SCÈNE VIII.

VALENS, PAULIN, STÉPHANIE.

VALENS, à Stéphanie.

Marcelle a donc osé les traîner à la mort

Sans mon su, sans mon ordre? et son audace extrême....

STÉPHANIE.

Seigneur, pleurez sa perte, elle est morte elle-même.

VALENS.

Elle est morte!

STÉPHANIE.

Elle l'est.

VALENS.

Et Placide a commis....

STÉPHANIE.

Non, ce n'est en effet ni lui ni ses amis; 1790

Mais s'il n'en est l'auteur, du moins il en est cause.

VALENS.

Ah! pour moi l'un et l'autre est une même chose;

Et puisque c'est l'effet de leur inimitié,

Je dois venger sur lui[ [187] cette chère moitié.

Mais apprends-moi sa mort, du moins si tu l'as vue.

STÉPHANIE.

De l'escalier à peine elle étoit descendue,

Qu'elle aperçoit Placide aux portes du palais,

Suivi d'un gros armé d'amis et de valets;

Sur les bords du perron soudain elle s'avance,

Et pressant sa fureur qu'accroît cette présence: 1800

«Viens, dit-elle, viens voir l'effet de ton secours;»

Et sans perdre le temps en de plus longs discours[ [188],

Ayant fait avancer l'une et l'autre victime,

D'un côté Théodore, et de l'autre Didyme,

Elle lève le bras, et de la même main 1805

Leur enfonce à tous deux un poignard dans le sein.

VALENS.

Quoi?

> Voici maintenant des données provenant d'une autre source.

(** * Release packaging script ([scripts/release.mjs])

    A shallow embedding of the release script: the file system it reads and
    writes, the archive streams it listens to, the remote release API it
    calls, and the control flow of [main] and [createGitHubRelease], followed
    by the properties of the packaging pipeline. *)

From Stdlib Require Import ZArith String Ascii List Lia.
From stdpp Require Import base option list gmap strings.

Local Open Scope Z_scope.

(** ** Errors, console output and the runtime environment *)

(** A JavaScript error object, as far as the script looks at it:
    [error.message] and [error.status] (set by the HTTP client). *)
Record error := Error_ { message : string; status : option Z }.

Definition fs_error (code : string) : error := Error_ code None.

(** The lines the script prints, one constructor per [console.log] /
    [console.error] call of the source. *)
Inductive msg :=
| MsgZipDone (source output : string)   (* line 40 *)
| MsgTokenMissing                       (* line 81 *)
| MsgRepo (owner repo : string)         (* line 87 *)
| MsgReleaseFound (html_url : string)   (* line 102 *)
| MsgReleaseCreated (html_url : string) (* line 116 *)
| MsgUploadStart                        (* line 123 *)
| MsgUploading (name : string)          (* lines 127, 145 *)
| MsgUploaded (name : string)           (* lines 138, 154 *)
| MsgReleaseDone (html_url : string)    (* line 157 *)
| ErrReleaseFailed (message : string)   (* line 160, console.error *)
| ErrTokenHint                          (* line 162, console.error *)
| MsgStart (version : string)           (* line 171 *)
| MsgNoFolders                          (* line 185 *)
| MsgFound (n : nat)                    (* line 189 *)
| MsgFolder (name : string)             (* line 190 *)
| MsgZipping (name : string)            (* line 200 *)
| MsgFileInfo (size : Z) (sha512 : string) (* lines 213-215 *)
| MsgDone (outputDir : list string)     (* lines 223-225 *)
| MsgFileLine (url : string) (size : Z) (* lines 227-229 *)
| MsgInfoLine                           (* line 231 *)
| ErrFailed (message : string).         (* line 237, console.error *)

(** ** The file system *)

(** A path is its list of components, relative to the working directory;
    [path.join dir name] with a single entry name appends one component. *)
Abbreviation path := (list string).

Théodore est morte!

STÉPHANIE.

Et Didyme avec elle.

VALENS.

Et l'un et l'autre enfin de la main de Marcelle?

Ah! tout est pardonnable aux douleurs d'un amant,

Et quoi qu'ait fait Placide en son ressentiment.... 1810

STÉPHANIE.

Il n'a rien fait, Seigneur; mais écoutez le reste:

Il demeure immobile à cet objet funeste;

Quelque ardeur qui le pousse à venger ce malheur[ [189],

Pour en avoir la force il a trop de douleur;

Il pâlit, il frémit, il tremble, il tombe, il pâme, 1815

Sur son cher Cléobule il semble rendre l'âme.

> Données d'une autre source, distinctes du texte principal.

(** * react-scan: render-outline pipeline and option handling

    A shallow embedding of the outline pipeline of
    [packages/scan/src/new-outlines/index.ts] (blueprint aggregation,
    rectangle merging, the batched visibility resolver, the frame flusher
    and its two renderer variants) and of the option validation of
    [packages/scan/src/core/index.ts].

    Conventions.
    - JavaScript numbers are modelled as integers ([Z]); statements
      about them use the operations of the code, in its order.  A store
      into a [Float32Array] rounds the number to the nearest binary32
      value, as [SpecFloat.binary_normalize] does for precision 24.
    - Object identity (fibers, DOM elements) is a natural number.
    - A [Map] is a [gmap]; a [Set] whose iteration order matters is a
      duplicate-free list in insertion order; a [Set] used only for
      membership and size is a [gset].
    - [undefined] results and a thrown [TypeError] are [None] in the
      option monad.
    - An options object is given by its own enumerable properties and
      inherits from [Object.prototype]; what the code needs to know of
      the objects and functions among its values is a [Heap]. *)

From Stdlib Require Import ZArith Lia.
From Stdlib Require SpecFloat.
From stdpp Require Import base option list gmap sets strings.

Local Open Scope Z_scope.

(* ===================================================================== *)
(** * Data model                                                          *)
(* ===================================================================== *)

Definition Element := nat.
Definition FiberRef := nat.

(** [fiber.stateNode] of a host fiber: a DOM [Element], or something that
    fails [instanceof Element] (a text node, [null], ...). *)
Inductive StateNode :=
  | ElementNode (e : Element)
  | OtherNode.

Inductive FiberType :=
  | TypeString (s : string)
  | TypeOther.

(** What [outlineFiber] observes of a fiber at one render notification.
    The [bippy] helpers are external; a fiber carries their results. *)
Record Fiber := {
  fiber_ref : FiberRef;                    (* identity: key of blueprintMap *)
  fiber_type : FiberType;                  (* fiber.type *)
  isCompositeFiber : bool;
  getDisplayName : option string;          (* string | null *)
  getNearestHostFibers : list StateNode;   (* the stateNode of each host fiber *)
  didFiberCommit : bool;
}.

Record BlueprintOutline := {
  bp_name : string;
  bp_count : Z;
  bp_elements : list StateNode;
  bp_didCommit : Z;
}.

Record DOMRect := {
  rect_x : Z;
  rect_y : Z;
  rect_width : Z;
  rect_height : Z;
}.

Record IntersectionObserverEntry := {
  target : Element;
  intersectionRect : DOMRect;
  isIntersecting : bool;
}.

Record OutlineData := {
  od_id : Z;
  od_name : string;
  od_count : Z;
  od_x : Z;
  od_y : Z;
  od_width : Z;
  od_height : Z;
  od_didCommit : Z;
}.

(** The aggregation window: [blueprintMap] and [blueprintMapKeys]. *)
Record Window := {
  blueprintMap : gmap FiberRef BlueprintOutline;
  blueprintMapKeys : list FiberRef;
}.

Definition emptyWindow : Window :=
  {| blueprintMap := ∅; blueprintMapKeys := [] |}.

(** [Set.prototype.add] on an insertion-ordered set. *)
Definition setAdd (k : FiberRef) (s : list FiberRef) : list FiberRef :=
  if decide (k ∈ s) then s else s ++ [k].

(** JavaScript truthiness of a number and of a string-or-null. *)
Definition truthyNumber (z : Z) : bool := negb (z =? 0).

Definition truthyName (o : option string) : option string :=
  match o with
  | Some s => if decide (s = EmptyString) then None else Some s
  | None => None
  end.

(* ===================================================================== *)
(** * Blueprint aggregator: [outlineFiber]                                *)
(* ===================================================================== *)

Definition fiberName (fiber : Fiber) : option string :=
  match fiber_type fiber with
  | TypeString s => Some s
  | TypeOther => getDisplayName fiber
  end.

Definition outlineFiber (fiber : Fiber) (w : Window) : Window :=
  if negb (isCompositeFiber fiber) then w else
  match truthyName (fiberName fiber) with
  | None => w
  | Some name =>
    let blueprint := blueprintMap w !! fiber_ref fiber in
    let nearestFibers := getNearestHostFibers fiber in
    let didCommit := didFiberCommit fiber in
    match blueprint with
    | None =>
      {| blueprintMap :=
           <[fiber_ref fiber :=
               {| bp_name := name;
                  bp_count := 1;
                  bp_elements := nearestFibers;
                  bp_didCommit := if didCommit then 1 else 0 |}]>
             (blueprintMap w);
         blueprintMapKeys := setAdd (fiber_ref fiber) (blueprintMapKeys w) |}
    | Some blueprint =>
      {| blueprintMap :=
           <[fiber_ref fiber :=
               {| bp_name := bp_name blueprint;
                  bp_count := bp_count blueprint + 1;
                  bp_elements := bp_elements blueprint;
                  bp_didCommit := bp_didCommit blueprint |}]>
             (blueprintMap w);
         blueprintMapKeys := blueprintMapKeys w |}
    end
  end.

(** A run of render notifications against one aggregation window. *)
Definition outlineFibers (fibers : list Fiber) (w : Window) : Window :=
  foldl (λ w fiber, outlineFiber fiber w) w fibers.

(* ===================================================================== *)
(** * Rect merger: [mergeRects]                                           *)
(* ===================================================================== *)

Record Bounds := {
  minX : option Z;
  minY : option Z;
  maxX : option Z;
  maxY : option Z;
}.

Definition noBounds : Bounds :=
  {| minX := None; minY := None; maxX := None; maxY := None |}.

(** One iteration of the [for] loop of [mergeRects]. *)
Definition mergeStep (b : Bounds) (rect : DOMRect) : Bounds :=
  {| minX := Some (match minX b with
                   | None => rect_x rect
                   | Some m => Z.min m (rect_x rect)
                   end);
     minY := Some (match minY b with
                   | None => rect_y rect
                   | Some m => Z.min m (rect_y rect)
                   end);
     maxX := Some (match maxX b with
                   | None => rect_x rect + rect_width rect
                   | Some m => Z.max m (rect_x rect + rect_width rect)
                   end);
     maxY := Some (match maxY b with
                   | None => rect_y rect + rect_height rect
                   | Some m => Z.max m (rect_y rect + rect_height rect)
                   end) |}.

(** [None] is the [undefined] that [rects[0]] yields on an empty array. *)
Definition mergeRects (rects : list DOMRect) : option DOMRect :=
  let firstRect := head rects in
  if decide (length rects = 1%nat) then firstRect else
  let b := foldl mergeStep noBounds rects in
  match minX b, minY b, maxX b, maxY b with
  | Some minX, Some minY, Some maxX, Some maxY =>
    Some {| rect_x := minX; rect_y := minY;
            rect_width := maxX - minX; rect_height := maxY - minY |}
  | _, _, _, _ => head rects
  end.

(** Least and greatest member of a list of numbers. *)
Definition is_min (m : Z) (l : list Z) : Prop := m ∈ l ∧ ∀ a, a ∈ l → m ≤ a.
Definition is_max (m : Z) (l : list Z) : Prop := m ∈ l ∧ ∀ a, a ∈ l → a ≤ m.

Definition rect_right (r : DOMRect) : Z := rect_x r + rect_width r.
Definition rect_bottom (r : DOMRect) : Z := rect_y r + rect_height r.

(* ===================================================================== *)
(** * Batched visibility resolver: [onIntersect], [getBatchedRectMap]     *)
(* ===================================================================== *)

(** [IntersectionState]. [resolveNext] records whether a resolver function
    is stored ([true]) or the field is [null] ([false]). *)
Record IntersectionState := {
  resolveNext : bool;
  seenElements : gset Element;
  uniqueElements : gset Element;
  done : bool;
}.

(** One resolution pass: the state object shared by the generator and the
    observer callback, the observer subscription, and the promise the
    generator is suspended on ([settled] is the value it was resolved
    with, [None] while it is pending). *)
Record Pass := {
  state : IntersectionState;
  connected : bool;
  settled : option (list IntersectionObserverEntry);
  finished : bool;
}.

(** Resolving a promise: only the first call has an effect. *)
Definition resolvePromise (value : list IntersectionObserverEntry)
    (p : option (list IntersectionObserverEntry)) :
    option (list IntersectionObserverEntry) :=
  match p with
  | None => Some value
  | Some _ => p
  end.

(** The [for (const entry of entries)] loop of [onIntersect]. *)
Definition collectStep
    (acc : gset Element * list IntersectionObserverEntry)
    (entry : IntersectionObserverEntry) :
    gset Element * list IntersectionObserverEntry :=
  let element := target entry in
  if decide (element ∈ acc.1) then acc
  else ({[element]} ∪ acc.1, acc.2 ++ [entry]).

Definition collectNew (seen : gset Element)
    (entries : list IntersectionObserverEntry) :
    gset Element * list IntersectionObserverEntry :=
  foldl collectStep (seen, []) entries.

Definition onIntersect (entries : list IntersectionObserverEntry)
    (p : Pass) : Pass :=
  let this := state p in
  let '(seen, newEntries) := collectNew (seenElements this) entries in
  (* if (newEntries.length > 0 && this.resolveNext) *)
  let '(resolveNext1, settled1) :=
    if bool_decide (newEntries ≠ []) && resolveNext this
    then (false, resolvePromise newEntries (settled p))
    else (resolveNext this, settled p) in
  (* if (this.seenElements.size === this.uniqueElements.size) *)
  if decide (size seen = size (uniqueElements this)) then
    {| state := {| resolveNext := resolveNext1;
                   seenElements := seen;
                   uniqueElements := uniqueElements this;
                   done := true |};
       connected := false;
       settled := if resolveNext1 then resolvePromise [] settled1
                  else settled1;
       finished := finished p |}
  else
    {| state := {| resolveNext := resolveNext1;
                   seenElements := seen;
                   uniqueElements := uniqueElements this;
                   done := done this |};
       connected := connected p;
       settled := settled1;
       finished := finished p |}.

(** [getBatchedRectMap] up to its first [await]: the state is created,
    every element is observed, the loop test passes ([done] is [false])
    and the generator suspends with [resolveNext] armed. *)
Definition getBatchedRectMap (elements : list Element) : Pass :=
  {| state := {| resolveNext := true;
                 seenElements := ∅;
                 uniqueElements := list_to_set elements;
                 done := false |};
     connected := true;
     settled := None;
     finished := false |}.

(** The generator's continuation once the awaited promise has settled.
    It yields a non-empty batch (second component), the consumer's loop
    body runs synchronously and asks for the next value, and the loop test
    either ends the generator or arms a fresh promise. *)
Definition resume (p : Pass) :
    Pass * option (list IntersectionObserverEntry) :=
  match settled p with
  | None => (p, None)
  | Some entries =>
    let yielded := if bool_decide (entries ≠ []) then Some entries else None in
    let this := state p in
    if done this then
      ({| state := this; connected := connected p;
          settled := None; finished := true |}, yielded)
    else
      ({| state := {| resolveNext := true;
                      seenElements := seenElements this;
                      uniqueElements := uniqueElements this;
                      done := done this |};
          connected := connected p;
          settled := None;
          finished := false |}, yielded)
  end.

(** One host callback followed by the microtasks it enables.  A
    disconnected observer delivers nothing. *)
Definition deliver (entries : list IntersectionObserverEntry) (p : Pass) :
    Pass * option (list IntersectionObserverEntry) :=
  if connected p then resume (onIntersect entries p) else (p, None).

(** A pass driven by a sequence of host callbacks, with the batches it
    yielded, in order. *)
Definition passStep
    (acc : Pass * list (list IntersectionObserverEntry))
    (entries : list IntersectionObserverEntry) :
    Pass * list (list IntersectionObserverEntry) :=
  let '(p, yielded) := deliver entries acc.1 in
  (p, acc.2 ++ option_list yielded).

Definition runPass (elements : list Element)
    (calls : list (list IntersectionObserverEntry)) :
    Pass * list (list IntersectionObserverEntry) :=
  foldl passStep (getBatchedRectMap elements, []) calls.

(** The first entry reported for each element, in report order. *)
Fixpoint firstReports (seen : gset Element)
    (entries : list IntersectionObserverEntry) :
    list IntersectionObserverEntry :=
  match entries with
  | [] => []
  | entry :: entries =>
    if decide (target entry ∈ seen) then firstReports seen entries
    else entry :: firstReports ({[target entry]} ∪ seen) entries
  end.

(* ===================================================================== *)
(** * Frame flusher: [flushOutlines]                                      *)
(* ===================================================================== *)

(** Modelled from the spec: [OUTLINE_ARRAY_SIZE] is imported from
    [./canvas], which is not part of the sources at hand; the buffer
    layout of the spec has seven numeric fields per record. *)
Definition OUTLINE_ARRAY_SIZE : nat := 7.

Cependant, triomphante entre ces deux mourants,

Marcelle les contemple à ses pieds expirants,

Jouit de sa vengeance, et d'un regard avide

En cherche les douceurs jusqu'au cœur de Placide; 1820

Et tantôt se repaît de leurs derniers soupirs,

Tantôt goûte à pleins yeux ses mortels déplaisirs,

Y mesure sa joie, et trouve plus charmante

La douleur de l'amant que la mort de l'amante,

Nous témoigne un dépit qu'après ce coup fatal, 1825

Pour être trop sensible il sent trop peu son mal;

En hait sa pâmoison qui la laisse impunie,

Au péril de ses jours la souhaite finie[ [190].

Mais à peine il revit, qu'elle, haussant la voix:

«Je n'ai pas résolu de mourir à ton choix, 1830

Dit-elle, ni d'attendre à rejoindre Flavie

Que ta rage insolente ordonne de ma vie.»

A ces mots, furieuse, et se perçant le flanc

De ce même poignard fumant d'un autre sang,

Elle ajoute: «Va, traître, à qui j'épargne un crime;

Si tu veux te venger, cherche une autre victime.

Je meurs, mais j'ai de quoi rendre grâces aux Dieux,

Puisque je meurs vengée, et vengée à tes yeux.»

Lors même, dans la mort conservant son audace,

Elle tombe, et tombant elle choisit sa place, 1840

D'où son œil semble encore à longs traits se soûler

Du sang des malheureux qu'elle vient d'immoler.

VALENS.

Et Placide?

STÉPHANIE.

J'ai fui voyant Marcelle morte,

De peur qu'une douleur et si juste et si forte

Ne vengeât.... Mais, Seigneur, je l'aperçois qui vient.

VALENS.

Arrête: de foiblesse à peine il se soutient;

Et d'ailleurs à ma vue il saura se contraindre.

Ne crains rien. Mais, ô Dieux! que j'ai moi-même à craindre!